Crazymechanic said:
Now the math of GR breaks at singularities and we know that yet PeterDonis you keep saying that matter and time and etc ceases to exist at singularity
Just to be clear, I am saying that that is the classical GR prediction. I am not saying I believe that the classical GR prediction is necessarily correct. I personally think it isn't because I don't think infinite spacetime curvature is physically reasonable; I think once you get to the Planck scale (roughly, when the radius of curvature of spacetime is of the same order as the Planck length), some kind of new quantum gravity physics will take over. But that's just my opinion; it seems to be a fairly common opinion among physicists, but it's still just an opinion.
Crazymechanic said:
the math leads us nowhere when used about singularities
That's not really true. The math (meaning the math of classical GR as it stands) says that tidal gravity (spacetime curvature) increases without bound as the singularity is approached, just as the value of the function f(x) = 1/x increases without bound as x approaches zero. (Technically, the singularity itself, r = 0, is not part of spacetime, so we can't actually say what happens "at" it; we can only say what happens as it is approached.) There is nothing ill-defined or mathematically suspect about it at all. Whether it is physically reasonable is a separate question, but mathematically, it's perfectly valid.
Crazymechanic said:
when we say that something ceases to exist there should be an explanation because matter can't just disappear in 'thin air" and we all know that.

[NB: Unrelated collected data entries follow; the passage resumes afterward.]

(* ===== verification/Segment.v ===== *)
(** * Mapped factor columns on disk (factor_cache.py)

    The reference implementation of the segment format: a header page that
    carries a commit mark and a checksum, then the little-endian doubles.  A file
    is its durable content together with the stores of the memory mapping that
    [flush] has not yet made durable; the writer leaves the history of the file
    behind, so that every moment at which it can die is a state to reason about. *)

From Stdlib Require Import Strings.Byte.
From S2P Require Import Prelude Ipc.

#[local] Open Scope Z_scope.

(** ** [struct.Struct("<8sIIQQQQ")] *)

Definition byte_of (z : Z) : byte := default x00 (Byte.of_N (Z.to_N z)).
Definition byte_value (b : byte) : Z := Z.of_N (Byte.to_N b).

(** [n] little-endian bytes of [v] *)
Fixpoint le_bytes (n : nat) (v : Z) : bytes :=
  match n with O => [] | S n => byte_of (v mod 256) :: le_bytes n (v / 256) end.

(** The format characters I and Q *)
Definition pack_uint (n : nat) (v : Z) : result bytes :=
  unless (0 <=? v) && (v <? 256 ^ Z.of_nat n) raise StructError ;;
  Ok (le_bytes n v).

Definition MAGIC : bytes := [x47; x41; x4d; x42; x49; x54; x46; x43].
Definition VERSION : Z := 1.
Definition COMMITTED : Z := 1.
Definition HEADER_BYTES : Z := 4096.

Record header := mkHeader {
  hd_magic : bytes; hd_version : Z; hd_state : Z; hd_rows : Z; hd_offset : Z; hd_data_bytes : Z; hd_checksum : Z;
}.

(** [HEADER.size] *)
Definition HEADER_size : Z := 48.

(** [HEADER.pack] *)
Definition pack_header (h : header) : result bytes :=
  version ← pack_uint 4 (hd_version h);
  state ← pack_uint 4 (hd_state h);
  rows ← pack_uint 8 (hd_rows h);
  offset ← pack_uint 8 (hd_offset h);
  data_bytes ← pack_uint 8 (hd_data_bytes h);
  checksum ← pack_uint 8 (hd_checksum h);
  Ok (hd_magic h ++ version ++ state ++ rows ++ offset ++ data_bytes ++ checksum).

(** [HEADER.unpack] of 48 bytes *)
Definition unpack_header (m : bytes) : header :=
  let field lo hi := le_value (bytes_slice m lo hi) in
  mkHeader (bytes_slice m 0 8) (field 8 12) (field 12 16) (field 16 24) (field 24 32) (field 32 40) (field 40 48).

(** [_checksum] *)
Definition checksum_step (value : Z) (b : byte) : Z :=
  let value := Z.lxor value (byte_value b) in
  Z.land (value * 1099511628211) (Z.shiftl 1 64 - 1).

Definition checksum (data : bytes) : Z := foldl checksum_step 1469598103934665603 data.

(** ** Doubles: [array.tobytes()] and [np.frombuffer(data, dtype="<f8")] *)

Class DoubleBytes (F : Type) := {
  double_bytes : F -> bytes;
  bytes_double : bytes -> F;
}.

Class DoubleBytesLaws (F : Type) `{DoubleBytes F} := {
  double_bytes_length x : length (double_bytes x) = 8%nat;
  double_bytes_inv x : bytes_double (double_bytes x) = x;
}.

Section segment.
Context {F : Type} `{DoubleBytes F}.

Definition tobytes (values : list F) : bytes := values ≫= double_bytes.

(** The first [n] doubles of a buffer *)
Fixpoint frombuffer (n : nat) (data : bytes) : list F :=
  match n with O => [] | S n => bytes_double (take 8 data) :: frombuffer n (drop 8 data) end.

(** ** Files and their memory mappings *)

(** What is durable, and the later stores (offset, bytes) in order. *)
Record file := mkFile { durable : bytes; pending : list (nat * bytes) }.

(** [mapping[offset:offset + len(data)] = data] *)
Definition store (content : bytes) (s : nat * bytes) : bytes :=
  take s.1 content ++ s.2 ++ drop (s.1 + length s.2) content.

(** The content a reader of the mapping sees *)
Definition view (f : file) : bytes := foldl store (durable f) (pending f).

(** A file operation extends the history of the file; the latest state is last. *)
Definition latest (history : list file) : file := default (mkFile [] []) (last history).
Definition file_step (f : file -> file) : ST (list file) unit := fun history => (history ++ [f (latest history)], Ok tt).

Definition truncate (n : Z) : ST (list file) unit :=
  file_step (fun f => mkFile (take (Z.to_nat n) (durable f) ++ replicate (Z.to_nat n - length (durable f)) x00) (pending f)).
Definition assign (offset : Z) (data : bytes) : ST (list file) unit :=
  file_step (fun f => mkFile (durable f) (pending f ++ [(Z.to_nat offset, data)])).
Definition flush : ST (list file) unit := file_step (fun f => mkFile (view f) []).

(** The writer's steps on the file it has just created *)
Definition write_segment (values : list F) : ST (list file) unit :=
  let array := tobytes values in
  let rows := Z.of_nat (length values) in
  _ ← truncate (HEADER_BYTES + len array);
  _ ← assign 0 (replicate (Z.to_nat HEADER_BYTES) x00);
  _ ← assign HEADER_BYTES array;
  history ← st_get;
  let sum := checksum (drop (Z.to_nat HEADER_BYTES) (view (latest history))) in
  uncommitted ← st_lift (pack_header (mkHeader MAGIC VERSION 0 rows HEADER_BYTES (len array) sum));
  _ ← assign 0 uncommitted;
  _ ← flush;
  committed ← st_lift (pack_header (mkHeader MAGIC VERSION COMMITTED rows HEADER_BYTES (len array) sum));
  _ ← assign 0 committed;
  flush.

(** The files of the cache, each by its history *)
Definition files := list (string * list file).

(** [write_reference_float64]: mode "xb+" refuses an existing path. *)
Definition write_reference_float64 (path : string) (values : list F) : ST files unit := fun fs =>
  match dict_get fs path with
  | Some _ => (fs, Err FileExistsError)
  | None => let '(history, r) := write_segment values [mkFile [] []] in (dict_set fs path history, r)
  end.

(** The checks and the copy of [read_reference_float64], on the mapped content *)
Definition read_segment (m : bytes) : result (list F) :=
  unless HEADER_BYTES <=? len m raise ValueError "factor cache segment is truncated" ;;
  let h := unpack_header m in
  whenever negb (bool_decide (hd_magic h = MAGIC)) || negb (hd_version h =? VERSION) || negb (hd_state h =? COMMITTED)
    raise ValueError "factor cache header is invalid or uncommitted" ;;
  whenever negb (hd_offset h =? HEADER_BYTES) || negb (hd_data_bytes h =? hd_rows h * 8)
    || negb (hd_offset h + hd_data_bytes h =? len m)
    raise ValueError "factor cache segment bounds are invalid" ;;
  let data := bytes_slice m (hd_offset h) (hd_offset h + hd_data_bytes h) in
  unless checksum data =? hd_checksum h raise ValueError "factor cache checksum mismatch" ;;
  Ok (frombuffer (Z.to_nat (hd_rows h)) data).

Definition read_reference_float64 (path : string) (fs : files) : result (list F) :=
  match dict_get fs path with
  | None => Err FileNotFoundError
  | Some history => read_segment (view (latest history))
  end.
End segment.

This is one of the reasons why many physicists think singularities are not physically reasonable. But it's not as simple as "matter can't disappear into thin air". The mathematical expression of that statement is that the Einstein tensor and the stress-energy tensor are covariantly conserved (their covariant derivatives are identically zero), and that's true all the way down to the singularity. The real issue is that a timelike worldline reaches the singularity in finite proper time (to be technically correct, since the singularity itself is not part of the spacetime--see above--we should say that the limit of the proper time to fall to a radius r, as r goes to zero, is finite); but some people think that's OK because spacetime curvature increases without bound as r goes to zero, which could mean that any object, even an "elementary particle", would eventually be crushed or stretched out of existence by the increasing curvature.
Crazymechanic said:
Thirdly elementary particles probably get very compressed at the singularity and something happens to them but what exactly we don't know.
Or they get stretched; as I said in a previous post, there is both tidal stretching and tidal compression. But you're correct that we don't know exactly what happens to elementary particles under these conditions. We don't know enough about what elementary particles are to know that, because we haven't probed them on small enough length scales, as I said in a previous post.
Crazymechanic said:
I guess the debate about the Event horizon and the question what's behind the doors is really a dead end for now on atleast because physics itself forbids us from exploring such places
No, it doesn't forbid us from exploring them. It just forbids us from sending our results back out to be published in a journal.
Crazymechanic said:
even a quantum gravity theory no matter how good would not be the total answer because how do we know a theory is correct?
This is a good question too. Some physicists seem to think that when we discover the correct "theory of everything", we will somehow be able to prove mathematically that it *is* the theory of everything. Hawking, for example, likes to take that position in his popular books. I'm not sure how many other physicists believe that.